В 1996 году я начал переписываться с одним норвежским врачом, доктором Йоргеном Йоргенсеном, который в присланном мне письме рассказал, как изменилось его восприятие музыки после тотальной правосторонней потери слуха, вызванной удалением невриномы правого слухового нерва. «Восприятие основных свойств музыки – тональности, тембра – не изменилось, – писал доктор Йоргенсен. – Но нарушилось эмоциональное восприятие музыки. Она стала какой-то плоской и двухмерной». Когда-то музыка Малера производила на него «ошеломляющее» впечатление, но, когда вскоре после операции доктор Йоргенсен пошел на концерт послушать Седьмую симфонию Малера, музыка показалась ему «безнадежно плоской и безжизненной».

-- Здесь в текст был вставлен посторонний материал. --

(* ===== verification/MSQueueInv.v ===== *)
(** * The invariant of the nonblocking queue

    Every node ever linked has a position; [head] and [tail] are positions that
    only grow, and a thread remembers the position of [head] when it started its
    operation ([since]): no node from that position on is destructed before it
    ends.  What a thread knows about the nodes it holds is stated in positions and
    stays true whatever the others do ([thread_ok]); what it has not
    published is its own ([private_ok]). *)

From S2P Require Import Prelude MSQueue.
Import MSQueue.

Module MSQueueInv.
Section inv.
Context {T : Type}.
Notation mem := (mem T).
Notation pc := (pc T).
Notation sys := (sys T).
Notation ast := (ast T).
Implicit Types (m : mem) (q : pc) (s : sys) (A : ast).

(** The payload of a position *)
Record item : Type := Item { i_pl : Z; i_val : T; i_sn : Z; i_ep : Z }.

(** [items !! i] belongs to the node [ns !! S i]; [ns !! 0] is the first dummy.
    [rets !! i] is the epoch in which it was dequeued. *)
Record ghost : Type := Gh {
  ns : list Z;
  items : list item;
  hd : nat;
  tl : nat;
  rets : list Z;
  freed : gset nat;
  since : nat → nat;
}.
Implicit Type G : ghost.

Definition own G (i : nat) (p : Z) : Prop := ∃ it, items G !! i = Some it ∧ p = i_pl it.
(** The payload pointer of the node at a position: its own, or after its
    dequeuer has stored it, that of the next one. *)
Definition field G (i : nat) (f : Z) : Prop :=
  i = 0%nat ∨ (∃ k, i = S k ∧ own G k f) ∨ ((i < hd G)%nat ∧ own G i f).

Definition stored G (i : nat) (it : item) : payload T :=
  Payload (i_val it) (i_sn it) (Some (i_ep it)) (rets G !! i).

Record shared G m : Prop := {
  s_len : length (ns G) = S (length (items G));
  s_hd : (hd G ≤ tl G)%nat;
  s_rets : length (rets G) = hd G;
  s_head : ns G !! hd G = Some (head m);
  s_tail : ns G !! tl G = Some (tail m);
  s_node i a : ns G !! i = Some a → i ∉ freed G →
    a ≠ 0 ∧ ∃ f, nodes m !! a = Some (Node (default 0 (ns G !! S i)) f) ∧ field G i f;
  s_inj i j a : ns G !! i = Some a → ns G !! j = Some a → i ∉ freed G → j ∉ freed G → i = j;
  s_item i it : items G !! i = Some it → i ∉ freed G → payloads m !! i_pl it = Some (stored G i it);
  s_pinj i j it jt : items G !! i = Some it → items G !! j = Some jt → i_pl it = i_pl jt →
    i ∉ freed G → j ∉ freed G → i = j;
  s_pay p y : payloads m !! p = Some y → ep y = None ∨ ∃ i it, items G !! i = Some it ∧ i_pl it = p ∧ y = stored G i it;
  s_sn i j it jt : (i < j)%nat → items G !! i = Some it → items G !! j = Some jt → i_sn it < i_sn jt;
  s_gsn i it : items G !! i = Some it → i_sn it < global_sn m;
  s_ep i it : items G !! i = Some it → i_ep it ≤ epoch m;
  s_rep i r : rets G !! i = Some r → r ≤ epoch m;
  s_freed i : i ∈ freed G → (i < hd G)%nat;
  s_ok : fault m = false;
}.

(** ** What a thread knows *)

Definition holds G (u : nat) (a : Z) (j : nat) : Prop := ns G !! j = Some a ∧ (since G u ≤ j)%nat.
(** The sequence number [c] is above those of all nodes up to [j]. *)
Definition above G (g : Z) (j : nat) (c : Z) : Prop :=
  c < g ∧ ∀ i, (i < j)%nat → ∃ it, items G !! i = Some it ∧ i_sn it < c.

(** The new node of an enqueue that is not linked yet *)
Definition priv (q : pc) : option Z :=
  match q with
  | EStart n | ETail n | ESn n _ | ENext n _ _ | ECheck n _ _ _ | ESet n _ _ | EBegin n _ | ECas n _ _ | ESwing n _ _ => Some n
  | _ => None
  end.
(** The dequeued node that is not retired yet *)
Definition pend (q : pc) : option Z :=
  match q with DVal h _ | DKeep h _ _ | DRetire h _ => Some h | _ => None end.

(** [x] is where the specification of the thread is; [g] is [global_sn]. *)
Definition thread_ok G (g : Z) (u : nat) (q : pc) (x : spc T) : Prop :=
  match q with
  | Idle => x = SIdle
  | ENew v => x = SEnq v
  | EStart _ | ETail _ | EBegin _ _ | ECas _ _ _ => True
  | ESn n c => ∃ j, holds G u c j
  | ENext n c s | ESet n c s => ∃ j, holds G u c j ∧ above G g j s
  | ECheck n c s y => ∃ j, holds G u c j ∧ above G g j s ∧ (y ≠ 0 → ns G !! S j = Some y)
  | ESwing n c y => ∃ j, holds G u c j ∧ ns G !! S j = Some y
  | EFinish n c => x = SDone None ∧ ∃ j, holds G u c j ∧ ns G !! S j = Some n
  | EEnd => x = SDone None
  | DStart | DHead => ∃ b, x = SDeq b
  | DTail h => (∃ b, x = SDeq b) ∧ ∃ j, holds G u h j ∧ (j ≤ hd G)%nat
  | DNext h c => (∃ b, x = SDeq b) ∧ ∃ j k, holds G u h j ∧ (j ≤ hd G)%nat ∧ ns G !! k = Some c ∧ (j ≤ k ≤ tl G)%nat
  | DCheck h c y => (∃ b, x = SDeq b ∧ (y = 0 → b = true)) ∧
      ∃ j k, holds G u h j ∧ (j ≤ hd G)%nat ∧ ns G !! k = Some c ∧ (j ≤ k ≤ tl G)%nat ∧
        (y ≠ 0 → ns G !! S j = Some y) ∧ (y = 0 → j = k)
  | DSwing c y => (∃ b, x = SDeq b) ∧ ∃ j, holds G u c j ∧ ns G !! S j = Some y
  | DPayload h y => (∃ b, x = SDeq b) ∧ ∃ j, holds G u h j ∧ ns G !! S j = Some y ∧ (j < tl G)%nat
  | DBegin h y p | DCas h y p _ => (∃ b, x = SDeq b) ∧
      ∃ j, holds G u h j ∧ ns G !! S j = Some y ∧ (j < tl G)%nat ∧ (own G j p ∨ ((S j < hd G)%nat ∧ own G (S j) p))
  | DVal h p => ∃ j it, holds G u h j ∧ (j < hd G)%nat ∧ items G !! j = Some it ∧ p = i_pl it ∧ x = SDone (Some (Some (i_val it)))
  | DKeep h p r => x = SDone (Some (Some r)) ∧ ∃ j, holds G u h j ∧ (j < hd G)%nat ∧ own G j p
  | DRetire h r => x = SDone (Some (Some r)) ∧ ∃ j, holds G u h j ∧ (j < hd G)%nat
  | DEnd r => x = SDone (Some r)
  end.
(* ===== verification/LfTableRead.v ===== *)
(** * Reading steps of the nonblocking hash table

    What the invariant says about a key at the moment of an access
    ([no_binding], [binding]), and the steps that leave the shared
    memory as it is. *)

From S2P Require Import Prelude HashTable LfHashTable LfChain LfTableInv.
Import LfHashTable LfChain LfTableInv.

Module LfTableRead.
Section read.
Context {K V : Type} `{!EqDecision K, !Countable K} (lt : K → K → Prop) `{!RelDecision lt, !StrictOrder lt, !Trichotomy lt}.
Context (hash_fn : K → Z) (idxSize : Z) (Hsize : 0 < idxSize).
Notation idx := (idx hash_fn idxSize).
Notation chain := (chain lt hash_fn idxSize).
Notation chains := (chains lt hash_fn idxSize).
Notation shared := (shared lt hash_fn idxSize).
Notation prev_ok := (prev_ok lt hash_fn idxSize).
Notation curr_ok := (curr_ok hash_fn idxSize).
Notation hit := (hit lt hash_fn idxSize).
Notation miss := (miss lt hash_fn idxSize).
Notation thread_ok := (thread_ok lt hash_fn idxSize).
Notation sim := (sim lt hash_fn idxSize).
Notation simulated := (simulated lt hash_fn idxSize).
Notation op_step := (op_step lt hash_fn idxSize).
Notation lo_of := (lo_of lt).
Notation mem := (mem K V).
Notation payload := (payload K V).
Notation pc := (pc K V).
Notation op := (op K V).
Notation ctx := (ctx K V).
Notation sys := (sys K V).
Notation ast := (ast K V).
Notation spc := (spc K V).
Implicit Types (m : mem) (p : loc) (q : pc) (o : op) (c : ctx) (s : sys) (A : ast) (x : spc) (y : payload) (nd : node K) (G : ghost).
(** The unlinking thread goes on to retire the node. *)
Lemma sim_unlink k p a nda q : sim pat G s A → pcs s !! t = Some q → in_op q = true → prev_ok G (mm s) t k p →
  load (mm s) p = Some a → curr_ok G (mm s) t k a → nodes (mm s) !! a = Some nda → getMark (next nda) = true →
  let z := getPtr (next nda) in let m' := store (mm s) p z in
  ∃ G', shared G' m' ∧ keeps G (mm s) G' m' t ∧ spares G (mm s) G' m' q ∧
    (z ≠ 0 → curr_ok G' m' t k z) ∧ (z = 0 → am A !! k = None) ∧
    ∀ A' q' x', sim pat G s A' → am A' = am A → apc A' !! t = Some x' → thread_ok G' m' t q' x' → in_op q' = true → pend q' = Some a →
      (∀ w, tmpof q' = Some w → tmpof q = Some w) → sim pat G' (Sys m' (<[t := q']> (pcs s))) A'.
Proof using Hsize StrictOrder0 Trichotomy0.
  intros HS Hq Hin Hp Hl [Ha Hidx] Hnda Hmka z m'. pose proof (sm_shared HS) as Hsh.
  destruct (s_pub Hsh a (proj1 Ha)) as (Ha0 & Hmk & _).
  destruct (chains_unlink _ _ _ _ _ _ _ Hsh Hp Hl Hmk Ha0 Hnda) as (l1 & l2 & Hch & Hl1 & Hl2 & Hbef & Hbeh & Hc).
  pose proof (shared_unlink _ _ _ _ _ _ _ _ _ Hsh Hp Hl Hmk Hnda Hmka Hch Hl1 Hl2 Hc) as Hsh'.
  fold z in Hbeh, Hc, Hsh'. fold m' in Hc, Hsh'. pose proof (λ b, unlink_pub _ _ _ _ _ b Hch) as Hpub.
  assert (m' = with_payloads (payloads (mm s)) m') as Hm'.
  { unfold m'. rewrite <- store_payloads. by destruct (mm s). }
  assert (∀ w0, load (mm s) p = Some w0 → getMark w0 = false) as Hun by congruence.
  set (G' := unlink (idx k) l1 l2 a G) in *.
  assert (∀ u, keeps G (mm s) G' m' u) as Hkeep.
  { intros u. rewrite Hm'. unfold m'. eapply keeps_store; [done|done| |by eauto]. intros b [Hb Ho]. split; [by apply Hpub|done]. }
  assert (∀ u q2, pcs s !! u = Some q2 → spares G (mm s) G' m' q2) as Hspare.
  { intros u q2 Hu. rewrite Hm'. unfold m'. apply spares_store; [intros b Hb; by eapply prev_pub| |done|by intros; rewrite Hpub].
    intros o n Ht Hn. by apply (sim_tmp_not_pub _ _ _ _ _ _ _ _ HS Hu Ht Hn). }
  destruct (store_fields (mm s) p z) as (Ef1 & Ef2 & Ef3 & _). fold m' in Ef1, Ef2, Ef3.
  assert (a ∉ dead G) as Had.
  { intros Hd. destruct (s_dead Hsh a Hd) as [Hd' _]. apply (Hd' (idx k)). rewrite Hch. set_solver. }
  assert (retired (mm s) !! a = None) as Har.
  { destruct (retired (mm s) !! a) as [W|] eqn:HW; [|done]. by destruct (sm_retired HS a W HW). }
  assert (∀ b, b ∈ l2 → b ∈ ch G (idx k)) as Hl2in by (intros b Hb; rewrite Hch; set_solver).
  exists G'. split; [done|]. split; [by apply Hkeep|]. split; [by eapply Hspare|]. split; [|split].
  - intros Hz. destruct l2 as [|b l2]; [done|]. destruct Hbeh as (<- & _ & nb & Hnb & Hib & _). assert (held G t z) as Hz'.
    { split; [left; exists (idx k); apply Hl2in; by left|]. intros Ho%(sm_old HS t _ Hq Hin). destruct (s_dead Hsh z Ho) as [Hd _].
      apply (Hd (idx k)), Hl2in. by left. }
    eapply keeps_curr; [exact Hsh|apply Hkeep|]. split; [done|by exists nb].
  - intros Hz. destruct (am A !! k) as [v|] eqn:Hv; [|done]. exfalso.
    destruct (binding_inv _ _ _ _ _ _ _ _ _ HS Hv) as (b & nd & y & Hb & Hnd & Hk & Hub & _).
    assert (l2 = []) as -> by (destruct l2 as [|b' l2]; [done|]; destruct Hbeh as (? & ? & _); congruence).
    rewrite Hch in Hb. apply elem_of_app in Hb as [Hb| ->%list_elem_of_singleton].
    + specialize (Hbef b nd Hb Hnd). rewrite Hk in Hbef. by eapply (irreflexivity lt).
    + congruence.
  - intros A' q' x' HS' Ham Hx' Hok Hin' Hpend Htmp. eapply lf_sim_moves; [exact HS'|exact Hq|].
    eapply moves_write; try done; rewrite ?Ef1, ?Ef2; [set_solver|by intros; eauto|..].
    + intros o n Ho%Htmp. eapply private_ok_spares; [by eapply Hspare|by eapply (sm_private HS)|done].
    + intros u q2 Hne Hu. eapply apart_next; [by eapply (sm_apart HS t u)|done| |].
      * intros n nd' (nd & ? & _ & ->)%store_inv. by exists nd.
      * rewrite Hpend. intros a1 a2 [= <-] Ha2 <-. by destruct (sm_pend HS u q2 _ Hu Ha2).
    + rewrite Hpend. intros a1 [= <-]. split_and!; [set_solver|apply Ha|done].
    + rewrite Ham. apply HS.
    + apply HS'.
Qed.
Lemma step_FUnlink c p a z m' q' ops : sim pat G s A → pcs s !! t = Some (FUnlink c p a z) →
  op_step ops (mm s) (FUnlink c p a z) = Some (m', q') → simulated pat (Sys m' (<[t := q']> (pcs s))) A [].
Proof using Hsize StrictOrder0 Trichotomy0.
  intros HS Hq. destruct (sm_thread HS t _ Hq) as (x & Hx & Hc & Hp & Ha & nda & Hnda & Hmka & <-). pose proof (sm_shared HS) as Hsh.
  destruct (prev_load _ _ _ Hsize _ _ _ _ _ Hsh Hp) as [w Hw]. unfold LfHashTable.op_step, at_loc. rewrite Hw.
  destruct (Z.eqb_spec w a) as [->|Hne]; intros [= <- <-].
  2: { by eapply step_failed_cas. }
  destruct (sim_note_ctx _ _ _ _ _ _ _ _ _ _ HS Hx Hc) as (A' & x' & Hr & HS' & Hx' & Hc' & Hsaw & Ham & _).
  destruct (sim_unlink _ _ _ _ _ HS Hq eq_refl Hp Hw Ha Hnda Hmka) as (G' & Hsh' & Hk & Hs & Hz1 & Hz2 & Hgo).
  exists A', G'. split; [done|]. eapply Hgo; try done. split; [done|]. split; [eapply keeps_prev; [exact Hsh|exact Hk|exact Hp]|]. split; [done|].
  intros Hz. by rewrite Hz2 in Hsaw.
Qed.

Через полгода он начал адаптироваться к своему состоянию:
«Я теперь обладаю псевдостереоэффектом, конечно, далеко не таким, каким я обладал раньше, но в достаточной степени компенсирующим мою восприимчивость к музыке. Музыка не стала стереофонической, но осталась такой же широкой и богатой, какой была прежде. Так, я едва не взлетел с кресла, когда зазвучало вступление к траурному маршу из Пятой симфонии Малера, когда после труб, возвещающих начало траурной процессии, фортиссимо вступил весь оркестр».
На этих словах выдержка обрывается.